In the entries below, find the lines with the word "computation" and copy them.

### Listed entries

#####

(** * kompose: the command actions of the compose-to-cluster adapter

    A shallow embedding of the actions of package [app]: the resource
    conversion [ProjectKuber], the scale and run actions, the confirmation
    callback of the delete action and the foreground loop of the up action.

    Library calls the actions make (strconv, strings, fmt, the project
    handle, the cluster client) are modelled next to the action that uses
    them: the Go standard library after its documented algorithm, the two
    external libraries as parameters answering each call. *)

From Stdlib Require Import ZArith Ascii String List Lia.
From stdpp Require Import base option list strings gmap fin_maps.

Local Open Scope string_scope.
Local Open Scope list_scope.
Local Open Scope Z_scope.

(** ** Results of fallible calls *)

(** A Go call returning [(value, err)]: either the value or the error. *)
Inductive result (E A : Type) : Type :=
| Ok (a : A)
| Err (e : E).
Arguments Ok {E A} a.
Arguments Err {E A} e.

Definition is_Ok {E A} (r : result E A) : bool :=
  match r with Ok _ => true | Err _ => false end.

(** ** strconv.Atoi (Go standard library, 64-bit [int]) *)

Module strconv.

(** The two causes a [*NumError] carries. *)
Inductive NumErr := ErrSyntax | ErrRange.

Definition IntSize : Z := 64.
Definition maxUint64 : Z := 2 ^ 64 - 1.
Definition uint64 (z : Z) : Z := z mod 2 ^ 64.

Definition is_digit (c : ascii) : bool :=
  let n := Z.of_nat (nat_of_ascii c) in (48 <=? n) && (n <=? 57).

Definition digit_val (c : ascii) : Z := Z.of_nat (nat_of_ascii c) - 48.

(** The digit loop of [ParseUint] in base 10: [n] is the value read so
    far.  On overflow the loop stops with [ErrRange] at once, on a byte
    that is no digit with [ErrSyntax]. *)
Fixpoint parse_digits (n : Z) (s : string) : result NumErr Z :=
  match s with
  | EmptyString => Ok n
  | String c s' =>
      if negb (is_digit c) then Err ErrSyntax
      else
        let cutoff := maxUint64 / 10 + 1 in
        if cutoff <=? n then Err ErrRange
        else
          let n10 := uint64 (n * 10) in
          let n1 := uint64 (n10 + digit_val c) in
          if (n1 <? n10) || (maxUint64 <? n1) then Err ErrRange
          else parse_digits n1 s'
  end.

Definition ParseUint (s : string) : result NumErr Z :=
  match s with
  | EmptyString => Err ErrSyntax
  | _ => parse_digits 0 s
  end.

(** [ParseInt s 10 0]: an optional sign, then [ParseUint], then the range
    of a signed [IntSize]-bit integer.  A range error of [ParseUint]
    leaves [un = maxUint64], which the range test below rejects again. *)
Definition ParseInt (s : string) : result NumErr Z :=
  match s with
  | EmptyString => Err ErrSyntax
  | String c s' =>
      let '(neg, body) :=
        if Ascii.eqb c "+" then (false, s')
        else if Ascii.eqb c "-" then (true, s')
        else (false, s) in
      match ParseUint body with
      | Err ErrSyntax => Err ErrSyntax
      | r =>
          let un := match r with Ok u => u | Err _ => maxUint64 end in
          let cutoff := 2 ^ (IntSize - 1) in
          if negb neg && (cutoff <=? un) then Err ErrRange
          else if neg && (cutoff <? un) then Err ErrRange
          else Ok (if neg then - un else un)
      end
  end.

Definition Atoi (s : string) : result NumErr Z := ParseInt s.

(** The strings that spell an integer in base 10: an optional sign and at
    least one digit, nothing else. *)
Fixpoint all_digits (s : string) : bool :=
  match s with
  | EmptyString => true
  | String c s' => is_digit c && all_digits s'
  end.

Definition unsigned_decimal (s : string) : bool :=
  match s with
  | EmptyString => false
  | _ => all_digits s
  end.

Definition decimal_integer (s : string) : bool :=
  match s with
  | EmptyString => false
  | String c s' =>
      if Ascii.eqb c "+" then unsigned_decimal s'
      else if Ascii.eqb c "-" then unsigned_decimal s'
      else unsigned_decimal s
  end.

End strconv.

(** ** strings.SplitN (Go standard library), for a separator that is not empty *)

Module strings.

(** [cut s sep]: the text before and after the first occurrence of [sep]
    in [s] ([Index] followed by the two slices), if there is one. *)
Fixpoint cut (s sep : string) : option (string * string) :=
  if String.prefix sep s
  then Some (EmptyString, String.substring (String.length sep)
                            (String.length s - String.length sep) s)
  else match s with
       | EmptyString => None
       | String c s' =>
           match cut s' sep with
           | Some (a, b) => Some (String c a, b)
           | None => None
           end
       end.

(** [SplitN s sep n] for [n > 0]: at most [n] pieces, the last one the
    unsplit remainder; [n = 0] gives no piece at all. *)
Fixpoint SplitN (s sep : string) (n : nat) : list string :=
  match n with
  | O => []
  | S O => [s]
  | S n' =>
      match cut s sep with
      | Some (a, b) => a :: SplitN b sep n'
      | None => [s]
      end
  end.

End strings.


(** ** Messages and errors *)

(** The text of a library error, as [err.Error()] gives it. *)
Definition Error : Type := string.

(** An operand of a format verb. *)
Inductive Arg :=
| AStr (s : string)
| AErr (e : Error)
| ANumError (num : string) (e : strconv.NumErr).

(** A message: a plain text, or [fmt.Sprintf format args...] kept
    unformatted. *)
Inductive Msg :=
| Text (s : string)
| Sprintf (format : string) (args : list Arg).

(** [cli.NewExitError(message, exitCode)] *)
Record ExitError := NewExitError { message : Msg; exitCode : Z }.

(** ** The cluster objects (package [api]), with the fields the conversion sets *)

Module api.

Inductive RestartPolicy :=
| RestartPolicyAlways
| RestartPolicyOnFailure
| RestartPolicyNever.

Record TypeMeta := { Kind : string; APIVersion : string }.

Record ObjectMeta := { Name : string; Labels : gmap string string }.

Record ContainerPort := { ContainerPort_ContainerPort : Z }.

Record ServicePort := { ServicePort_Port : Z }.

Record Container := {
  Container_Name : string;
  Container_Image : string;
  Container_Ports : list ContainerPort }.

(** [PodSpec_RestartPolicy] is [None] while the field has its zero value. *)
Record PodSpec := {
  PodSpec_Containers : list Container;
  PodSpec_RestartPolicy : option RestartPolicy }.

Record PodTemplateSpec := {
  PodTemplateSpec_ObjectMeta : ObjectMeta;
  PodTemplateSpec_Spec : PodSpec }.

Record ReplicationControllerSpec := {
  Replicas : Z;
  RC_Selector : gmap string string;
  Template : PodTemplateSpec }.

Record ReplicationController := {
  RC_TypeMeta : TypeMeta;
  RC_ObjectMeta : ObjectMeta;
  RC_Spec : ReplicationControllerSpec }.

Record ServiceSpec := {
  Service_Selector : gmap string string;
  Service_Ports : list ServicePort }.

Record Service := {
  Service_TypeMeta : TypeMeta;
  Service_ObjectMeta : ObjectMeta;
  Service_Spec : ServiceSpec }.

End api.

(** The fields of a compose service definition that the conversion reads. *)
Record ServiceConfig := {
  Image : string;
  Ports : list string;
  Restart : string }.

(** ** The resource conversion: [ProjectKuber] *)

Module Kuber.
Import api.

(** What the conversion does to the outside, in order. *)
Inductive Event :=
| CreateRC (rc : ReplicationController)
| CreateSVC (sc : Service)
| Println (e : Error).

(** The cluster client: each create call answers [None] on success or the
    error, possibly depending on everything that happened before. *)
Record Client := {
  ReplicationControllers_Create :
    list Event -> ReplicationController -> option Error;
  Services_Create : list Event -> Service -> option Error }.

(** How a computation ends: with a value, in [logrus.Fatalf] (the process
    exits with status 1), or in a panic. *)
Inductive Outcome (A : Type) :=
| Done (a : A)
| Fatal (m : Msg)
| Panic.
Arguments Done {A} a.
Arguments Fatal {A} m.
Arguments Panic {A}.

(** A computation reads the events so far and returns them extended. *)
Definition M (A : Type) : Type := list Event -> list Event * Outcome A.

Definition ret {A} (a : A) : M A := fun tr => (tr, Done a).

Definition bind {A B} (k : A -> M B) (m : M A) : M B :=
  fun tr =>
    match m tr with
    | (tr', Done a) => k a tr'
    | (tr', Fatal msg) => (tr', Fatal msg)
    | (tr', Panic) => (tr', Panic)
    end.

#[global] Instance M_ret : MRet M := @ret.
#[global] Instance M_bind : MBind M := @bind.

Definition Fatalf {A} (fmt : string) (l : list Arg) : M A :=
  fun tr => (tr, Fatal (Sprintf fmt l)).

Definition emit (e : Event) : M unit := fun tr => (tr ++ [e], Done tt).

Definition history : M (list Event) := fun tr => (tr, Done tr).

(** Lines 111-137 and 138-150: the two descriptors as first built. *)
Definition new_rc (name : string) (service : ServiceConfig)
  : ReplicationController :=
  {| RC_TypeMeta := {| Kind := "ReplicationController"; APIVersion := "v1" |};
     RC_ObjectMeta := {| Name := name; Labels := {[ "service" := name ]} |};
     RC_Spec :=
       {| Replicas := 1;
          RC_Selector := {[ "service" := name ]};
          Template :=
            {| PodTemplateSpec_ObjectMeta :=
                 {| Name := ""; Labels := {[ "service" := name ]} |};
               PodTemplateSpec_Spec :=
                 {| PodSpec_Containers :=
                      [ {| Container_Name := name;
                           Container_Image := Image service;
                           Container_Ports := [] |} ];
                    PodSpec_RestartPolicy := None |} |} |} |}.

Definition new_sc (name : string) : Service :=
  {| Service_TypeMeta := {| Kind := "Service"; APIVersion := "v1" |};
     Service_ObjectMeta := {| Name := name; Labels := {[ "service" := name ]} |};
     Service_Spec :=
       {| Service_Selector := {[ "service" := name ]};
          Service_Ports := [] |} |}.

(** The assignments of lines 162, 173 and 178-182. *)
Definition set_Container_Ports (ports : list ContainerPort) (c : Container)
  : Container :=
  {| Container_Name := Container_Name c;
     Container_Image := Container_Image c;
     Container_Ports := ports |}.

Definition set_PodSpec (f : PodSpec -> PodSpec) (rc : ReplicationController)
  : ReplicationController :=
  {| RC_TypeMeta := RC_TypeMeta rc;
     RC_ObjectMeta := RC_ObjectMeta rc;
     RC_Spec :=
       {| Replicas := Replicas (RC_Spec rc);
          RC_Selector := RC_Selector (RC_Spec rc);
          Template :=
            {| PodTemplateSpec_ObjectMeta :=
                 PodTemplateSpec_ObjectMeta (Template (RC_Spec rc));
               PodTemplateSpec_Spec :=
                 f (PodTemplateSpec_Spec (Template (RC_Spec rc))) |} |} |}.

(** [rc.Spec.Template.Spec.Containers[0].Ports = ports] *)
Definition set_rc_ports (ports : list ContainerPort)
    (rc : ReplicationController) : ReplicationController :=
  set_PodSpec (fun ps =>
    {| PodSpec_Containers :=
         alter (set_Container_Ports ports) 0%nat (PodSpec_Containers ps);
       PodSpec_RestartPolicy := PodSpec_RestartPolicy ps |}) rc.

(** [rc.Spec.Template.Spec.RestartPolicy = p] *)
Definition set_rc_restart (p : RestartPolicy)
    (rc : ReplicationController) : ReplicationController :=
  set_PodSpec (fun ps =>
    {| PodSpec_Containers := PodSpec_Containers ps;
       PodSpec_RestartPolicy := Some p |}) rc.

(** [sc.Spec.Ports = servicePorts] *)
Definition set_sc_ports (servicePorts : list ServicePort) (sc : Service)
  : Service :=
  {| Service_TypeMeta := Service_TypeMeta sc;
     Service_ObjectMeta := Service_ObjectMeta sc;
     Service_Spec :=
       {| Service_Selector := Service_Selector (Service_Spec sc);
          Service_Ports := servicePorts |} |}.

(** Lines 153-160: the container ports, appended one by one; the first
    port string [Atoi] rejects is fatal. *)
Fixpoint container_ports (name : string) (l : list string)
    (ports : list ContainerPort) : M (list ContainerPort) :=
  match l with
  | [] => mret ports
  | port :: l' =>
      match strconv.Atoi port with
      | Err _ =>
          Fatalf "Invalid container port %s for service %s"
                 [AStr port; AStr name]
      | Ok portNumber =>
          container_ports name l'
            (ports ++ [ {| ContainerPort_ContainerPort := portNumber |} ])
      end
  end.

(** Lines 165-172: the same loop once more for the service ports. *)
Fixpoint service_ports (name : string) (l : list string)
    (servicePorts : list ServicePort) : M (list ServicePort) :=
  match l with
  | [] => mret servicePorts
  | port :: l' =>
      match strconv.Atoi port with
      | Err _ =>
          Fatalf "Invalid container port %s for service %s"
                 [AStr port; AStr name]
      | Ok portNumber =>
          service_ports name l'
            (servicePorts ++ [ {| ServicePort_Port := portNumber |} ])
      end
  end.

(** Lines 176-185: the [switch] on the restart-policy string; [None] is
    its [default] case. *)
Definition restart_policy (restart : string) : option RestartPolicy :=
  if decide (restart = "" \/ restart = "always") then Some RestartPolicyAlways
  else if decide (restart = "no") then Some RestartPolicyNever
  else if decide (restart = "on-failure") then Some RestartPolicyOnFailure
  else None.
Lemma no_patch_when_passed_witness :
  Forall (fun rq => String.eqb (Method rq) "PATCH" = false)
    (sent (Part000.run (exampleWorld exampleEvent [fileNamed "ok.txt"] true)
             (rawRequest examplePayload))).
Proof.
  assert (Hn : resolvedNumber exampleEvent <> 0) by (vm_compute; discriminate).
  apply (no_patch_when_passed (exampleWorld exampleEvent [fileNamed "ok.txt"] true)
           (rawRequest examplePayload) exampleEvent [fileNamed "ok.txt"]
           eq_refl eq_refl Hn eq_refl eq_refl).
Defined.

(** * Properties of the report of the second variant *)

Lemma In_insertKey (x k : string) (l : list string) :
  In x (insertKey k l) <-> x = k \/ In x l.
Proof.
  induction l as [|y l IH]; simpl.
  - intuition.
  - destruct (String.compare k y) eqn:C; simpl.
    + apply String.compare_eq_iff in C. subst. intuition.
    + intuition.
    + rewrite IH. intuition.
Qed.

Lemma In_deleteKey (x k : string) (l : list string) :
  In x (deleteKey k l) <-> In x l /\ x <> k.
Proof.
  unfold deleteKey. rewrite filter_In.
  destruct (String.eqb_spec x k); simpl; intuition congruence.
Qed.

Lemma In_fold_insertKey (x : string) (xs acc : list string) :
  In x (fold_left (fun m s => insertKey s m) xs acc) <-> In x xs \/ In x acc.
Proof.
  revert acc. induction xs as [|y xs IH]; intros acc; simpl.
  - intuition.
  - rewrite IH, In_insertKey. intuition.
Qed.

Lemma In_fold_deleteKey (x : string) (xs acc : list string) :
  In x (fold_left (fun m s => deleteKey s m) xs acc) <-> In x acc /\ ~ In x xs.
Proof.
  revert acc. induction xs as [|y xs IH]; intros acc; simpl.
  - intuition.
  - rewrite IH, In_deleteKey. intuition congruence.
Qed.

(** X12: a server is among the impacted servers of an app exactly when it is
    in the white list or is a value of a CMDB white list, and is neither in
    the black list nor a value of a CMDB black list: black lists win. *)
Theorem impactedServers_iff (app : AppsJson.App) (server : string) :
  In server (Part000.impactedServers app)
  <->
  (In server (AppsJson.Whitelists app)
   \/ In server (Part000.valuesOf (AppsJson.CMDBWhitelists app)))
  /\ ~ In server (AppsJson.Blacklists app)
  /\ ~ In server (Part000.valuesOf (AppsJson.CMDBBlacklists app)).
Proof.
  unfold Part000.impactedServers.
  rewrite !In_fold_deleteKey, !In_fold_insertKey. simpl. intuition.
Qed.

Lemma scanFile_skip (acc : Part000.Scan) (f : PRFile) :
  reported f = false -> Part000.scanFile acc f = acc.
Proof.
  unfold reported, Part000.scanFile. intros H.
  apply orb_false_iff in H. destruct H as [Hn Hl]. rewrite Hn.
  destruct (split "/" (Filename f)) as [|a [|m [|n rest]]]; try reflexivity.
  discriminate.
Qed.
(** * gtxr: a shallow embedding of [bin/gitauto.js]

    The program is a sequential command-line tool: it shells out to [git],
    prints coloured lines on the console, reads and writes one JSON file and
    parses its own command line.  The embedding keeps that shape:

    - A JavaScript string is held as the [string] of its UTF-8 bytes (a
      surrogate that has no partner, which UTF-16 allows, as the three bytes
      the same scheme gives it).  [includes] and [startsWith] compare bytes,
      which on UTF-8 is the comparison of the characters.  [trim] removes
      the white space of ECMAScript, full width and no-break spaces
      included, and [slice] counts UTF-16 code units.  [toLowerCase] maps
      [A]-[Z] only: the program never prints a lower-cased string, it only
      compares it with ASCII words or searches it for them, and no other
      character becomes a letter of one of these words when it is
      lower-cased (U+212A becomes [k], which none of them has, and U+0130
      becomes [i] followed by U+0307, which none of them has after an [i]).
    - Effects are explicit: a computation is a function from a state to an
      outcome (normal return, [process.exit], or a thrown exception) and a new
      state.  Every subprocess run and every console line is appended to a
      trace, so "exactly one push" is a statement about that trace.
    - The external world (the [git] binary, the file system) is a parameter:
      subprocesses are answered by an arbitrary deterministic state machine
      (class [Subprocess]), the file system is a finite map from paths to
      nodes. *)

From Stdlib Require Import ZArith Lia Bool Ascii String List.
From stdpp Require Import base option list strings gmap.
Import ListNotations.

#####

### Exercise answer
(** How a computation ends: with a value, in [logrus.Fatalf] (the process
(** A computation reads the events so far and returns them extended. *)
    - Effects are explicit: a computation is a function from a state to an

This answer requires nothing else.